• Work required:
Exactly as they appear, reproduce the lines from the one holding "- exists false." through the last line of the material below.
*** Opening of Dataset records ***
(** A job that resumes in [UPGRADED_UNVERIFIED] has nothing to do. *)
Lemma process_job_idle env job now w :
  table_ok (w_table w) -> job ∈ w_table w -> state (resumed job) = UPGRADED_UNVERIFIED ->
  w_files (_process_job env job now w).1 = w_files w.
Proof.
  intros Ht Hj Hs. destruct (process_job_started env job now w Ht Hj) as (_ & _ & ->).
  unfold process_by_state. by rewrite Hs.
Qed.

Lemma proof_ok_outcome env now job fs raised ret job' :
  row_ok job -> (proof_ok fs (resumed job)) -> job_outcome env now job fs raised ret job' -> proof_ok fs job'.
Proof.
  intros Hrow Hp Ho. destruct (resumed_ok job Hrow) as (_ & _ & Hs).
  assert (Hfail : forall c e t nx, proof_ok fs (set_failure (resumed job) c e t nx (resumed job))).
  { intros c e t nx. apply (proof_ok_files fs fs (resumed job)); try done.
    unfold effective. cbn [state retry_from set_failure]. rewrite is_state_refl. cbn.
    destruct (is_state (state (resumed job)) RETRY_FAILED) eqn:E; [|done].
    apply is_state_true in E. by apply retry_source_live in Hs as [_ ?]. }
  destruct Ho as [job' Ha| | | | | |]; try done; try apply Hfail.
  destruct Ha as [Hs1 Hp1|t Hs1 Hp1 Ht1|t Hs1 Hp1 Ht1].
  - by apply (proof_of_files fs fs (resumed job)).
  - exists false. by apply (proof_of_files fs fs (resumed job)).
  - unfold proof_ok, effective. cbn [state set_pending]. rewrite Hs1.
    exists false. by apply (proof_of_files fs fs (resumed job)).
Qed.

Lemma replace_row_elem job job' (t : list row) r :
  r ∈ replace_row job job' t <-> (r = job' /\ exists x, x ∈ t /\ id x = id job) \/ (r ∈ t /\ id r <> id job).
Proof.
  unfold replace_row. rewrite list_elem_of_fmap. split.
  - intros (x & -> & Hx). destruct (Z.eqb_spec (id x) (id job)); [left|right]; eauto.
  - intros [(-> & x & Hx & E)|[Hr E]].
    + exists x. by rewrite E, Z.eqb_refl.
    + exists r. by rewrite (proj2 (Z.eqb_neq _ _) E).
Qed.

Lemma replace_row_ids job job' t : id job' = id job -> map id (replace_row job job' t) = map id t.
Proof.
  intros E. unfold replace_row. rewrite map_map. apply map_ext. intros r.
  destruct (Z.eqb_spec (id r) (id job)); congruence.
Qed.

(** The files a job leaves alone. *)
Lemma files_frame_other job fs fs' p : files_frame job fs fs' -> p <> proof_path job -> fs' !! p = fs !! p.
Proof. intros [->|[Hf _]] Hp; [done|auto]. Qed.

Lemma replace_table_ok job job' t :
  table_ok t -> job ∈ t -> identity job' = identity job -> row_ok job' -> table_ok (replace_row job job' t).
Proof.
  intros [Hi Hk Hrows] Hj Hid Hr. pose proof (identity_key _ _ Hid) as [E1 E2].
  constructor; [by rewrite replace_row_ids| |].
  - assert (map unique_key (replace_row job job' t) = map unique_key t) as ->; [|done].
    unfold replace_row. rewrite map_map. apply map_ext_in. intros r Hr'%list_elem_of_In.
    destruct (Z.eqb_spec (id r) (id job)) as [E|]; [|done].
    by rewrite (same_id_same_row t r job).
  - rewrite Forall_forall in *. intros r [[-> _]|[Hr' _]]%replace_row_elem; auto.
Qed.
*** Close of Dataset records ***
• Response to this exercise:
  - exists false. by apply (proof_of_files fs fs (resumed job)).
  - unfold proof_ok, effective. cbn [state set_pending]. rewrite Hs1.
    exists false. by apply (proof_of_files fs fs (resumed job)).
Qed.

Lemma replace_row_elem job job' (t : list row) r :
  r ∈ replace_row job job' t <-> (r = job' /\ exists x, x ∈ t /\ id x = id job) \/ (r ∈ t /\ id r <> id job).
Proof.
  unfold replace_row. rewrite list_elem_of_fmap. split.
  - intros (x & -> & Hx). destruct (Z.eqb_spec (id x) (id job)); [left|right]; eauto.
  - intros [(-> & x & Hx & E)|[Hr E]].
    + exists x. by rewrite E, Z.eqb_refl.
    + exists r. by rewrite (proj2 (Z.eqb_neq _ _) E).
Qed.

Lemma replace_row_ids job job' t : id job' = id job -> map id (replace_row job job' t) = map id t.
Proof.
  intros E. unfold replace_row. rewrite map_map. apply map_ext. intros r.
  destruct (Z.eqb_spec (id r) (id job)); congruence.
Qed.

(** The files a job leaves alone. *)
Lemma files_frame_other job fs fs' p : files_frame job fs fs' -> p <> proof_path job -> fs' !! p = fs !! p.
Proof. intros [->|[Hf _]] Hp; [done|auto]. Qed.

Lemma replace_table_ok job job' t :
  table_ok t -> job ∈ t -> identity job' = identity job -> row_ok job' -> table_ok (replace_row job job' t).
Proof.
  intros [Hi Hk Hrows] Hj Hid Hr. pose proof (identity_key _ _ Hid) as [E1 E2].
  constructor; [by rewrite replace_row_ids| |].
  - assert (map unique_key (replace_row job job' t) = map unique_key t) as ->; [|done].
    unfold replace_row. rewrite map_map. apply map_ext_in. intros r Hr'%list_elem_of_In.
    destruct (Z.eqb_spec (id r) (id job)) as [E|]; [|done].
    by rewrite (same_id_same_row t r job).
  - rewrite Forall_forall in *. intros r [[-> _]|[Hr' _]]%replace_row_elem; auto.
Qed.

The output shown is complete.